Your assignment: Reproduce this listing from its first line through the line with "bank r = get_own", inclusive, leaving out all that follows.

Listed records:
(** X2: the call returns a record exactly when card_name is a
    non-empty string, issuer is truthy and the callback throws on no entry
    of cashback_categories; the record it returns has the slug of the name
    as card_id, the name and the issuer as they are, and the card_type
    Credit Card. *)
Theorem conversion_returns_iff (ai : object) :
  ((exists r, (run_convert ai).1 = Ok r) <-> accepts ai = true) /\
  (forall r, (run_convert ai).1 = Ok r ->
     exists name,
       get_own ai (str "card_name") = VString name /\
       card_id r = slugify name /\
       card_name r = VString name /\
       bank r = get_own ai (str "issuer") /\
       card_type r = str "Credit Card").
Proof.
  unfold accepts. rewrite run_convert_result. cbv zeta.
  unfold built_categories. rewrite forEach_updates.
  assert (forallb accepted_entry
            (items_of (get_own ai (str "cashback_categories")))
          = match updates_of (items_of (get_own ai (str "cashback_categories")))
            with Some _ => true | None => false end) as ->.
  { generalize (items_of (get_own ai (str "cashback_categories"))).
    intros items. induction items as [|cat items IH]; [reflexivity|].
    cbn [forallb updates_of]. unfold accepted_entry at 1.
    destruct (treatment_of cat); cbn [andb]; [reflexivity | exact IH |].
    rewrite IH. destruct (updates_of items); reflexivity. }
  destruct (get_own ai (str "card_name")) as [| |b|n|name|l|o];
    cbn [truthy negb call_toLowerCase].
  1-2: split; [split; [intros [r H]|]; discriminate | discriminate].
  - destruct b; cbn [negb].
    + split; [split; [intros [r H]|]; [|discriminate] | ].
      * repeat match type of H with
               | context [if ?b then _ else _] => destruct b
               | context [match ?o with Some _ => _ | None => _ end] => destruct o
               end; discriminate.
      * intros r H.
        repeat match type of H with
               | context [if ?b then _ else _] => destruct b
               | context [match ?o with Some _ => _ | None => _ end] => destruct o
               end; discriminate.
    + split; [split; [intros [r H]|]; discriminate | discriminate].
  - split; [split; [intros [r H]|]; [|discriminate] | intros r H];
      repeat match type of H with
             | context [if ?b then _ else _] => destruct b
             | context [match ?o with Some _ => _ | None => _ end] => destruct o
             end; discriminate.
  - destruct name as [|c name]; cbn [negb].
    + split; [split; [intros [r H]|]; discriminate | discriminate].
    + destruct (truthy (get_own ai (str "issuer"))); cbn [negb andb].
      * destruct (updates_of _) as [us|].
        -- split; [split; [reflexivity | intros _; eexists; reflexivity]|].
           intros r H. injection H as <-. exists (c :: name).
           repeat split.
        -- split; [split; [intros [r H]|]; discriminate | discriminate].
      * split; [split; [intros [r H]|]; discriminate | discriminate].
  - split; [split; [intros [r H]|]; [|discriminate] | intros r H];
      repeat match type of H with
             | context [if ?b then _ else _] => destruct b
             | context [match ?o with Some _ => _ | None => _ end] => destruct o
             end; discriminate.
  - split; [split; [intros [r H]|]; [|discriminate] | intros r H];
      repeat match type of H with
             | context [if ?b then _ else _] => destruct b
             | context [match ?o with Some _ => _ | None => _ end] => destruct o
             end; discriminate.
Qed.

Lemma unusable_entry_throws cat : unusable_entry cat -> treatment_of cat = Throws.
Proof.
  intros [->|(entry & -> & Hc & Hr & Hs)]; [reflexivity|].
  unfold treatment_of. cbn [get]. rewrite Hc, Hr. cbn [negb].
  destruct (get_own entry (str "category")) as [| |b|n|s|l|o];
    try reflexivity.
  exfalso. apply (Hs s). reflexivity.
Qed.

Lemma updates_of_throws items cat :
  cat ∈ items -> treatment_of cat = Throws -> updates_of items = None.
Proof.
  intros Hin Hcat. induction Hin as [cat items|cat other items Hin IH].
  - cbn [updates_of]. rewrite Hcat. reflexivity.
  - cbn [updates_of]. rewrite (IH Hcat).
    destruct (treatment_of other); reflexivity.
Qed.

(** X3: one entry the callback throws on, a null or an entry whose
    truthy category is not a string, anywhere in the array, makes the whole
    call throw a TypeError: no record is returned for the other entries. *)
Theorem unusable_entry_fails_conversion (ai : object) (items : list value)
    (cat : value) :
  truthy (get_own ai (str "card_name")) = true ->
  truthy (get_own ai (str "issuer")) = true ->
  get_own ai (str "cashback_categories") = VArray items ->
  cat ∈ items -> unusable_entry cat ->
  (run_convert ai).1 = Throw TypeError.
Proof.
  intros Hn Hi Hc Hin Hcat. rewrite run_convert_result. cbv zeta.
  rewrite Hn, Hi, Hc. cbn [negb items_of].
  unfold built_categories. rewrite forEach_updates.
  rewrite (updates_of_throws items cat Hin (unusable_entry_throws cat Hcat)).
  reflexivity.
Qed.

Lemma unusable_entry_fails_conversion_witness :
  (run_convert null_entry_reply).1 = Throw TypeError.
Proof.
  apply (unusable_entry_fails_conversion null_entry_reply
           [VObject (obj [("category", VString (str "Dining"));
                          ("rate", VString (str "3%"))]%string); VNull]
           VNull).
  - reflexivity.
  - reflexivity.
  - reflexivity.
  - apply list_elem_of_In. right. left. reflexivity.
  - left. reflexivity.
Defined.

Answer space:
(** X2: the call returns a record exactly when card_name is a
    non-empty string, issuer is truthy and the callback throws on no entry
    of cashback_categories; the record it returns has the slug of the name
    as card_id, the name and the issuer as they are, and the card_type
    Credit Card. *)
Theorem conversion_returns_iff (ai : object) :
  ((exists r, (run_convert ai).1 = Ok r) <-> accepts ai = true) /\
  (forall r, (run_convert ai).1 = Ok r ->
     exists name,
       get_own ai (str "card_name") = VString name /\
       card_id r = slugify name /\
       card_name r = VString name /\
       bank r = get_own ai (str "issuer") /\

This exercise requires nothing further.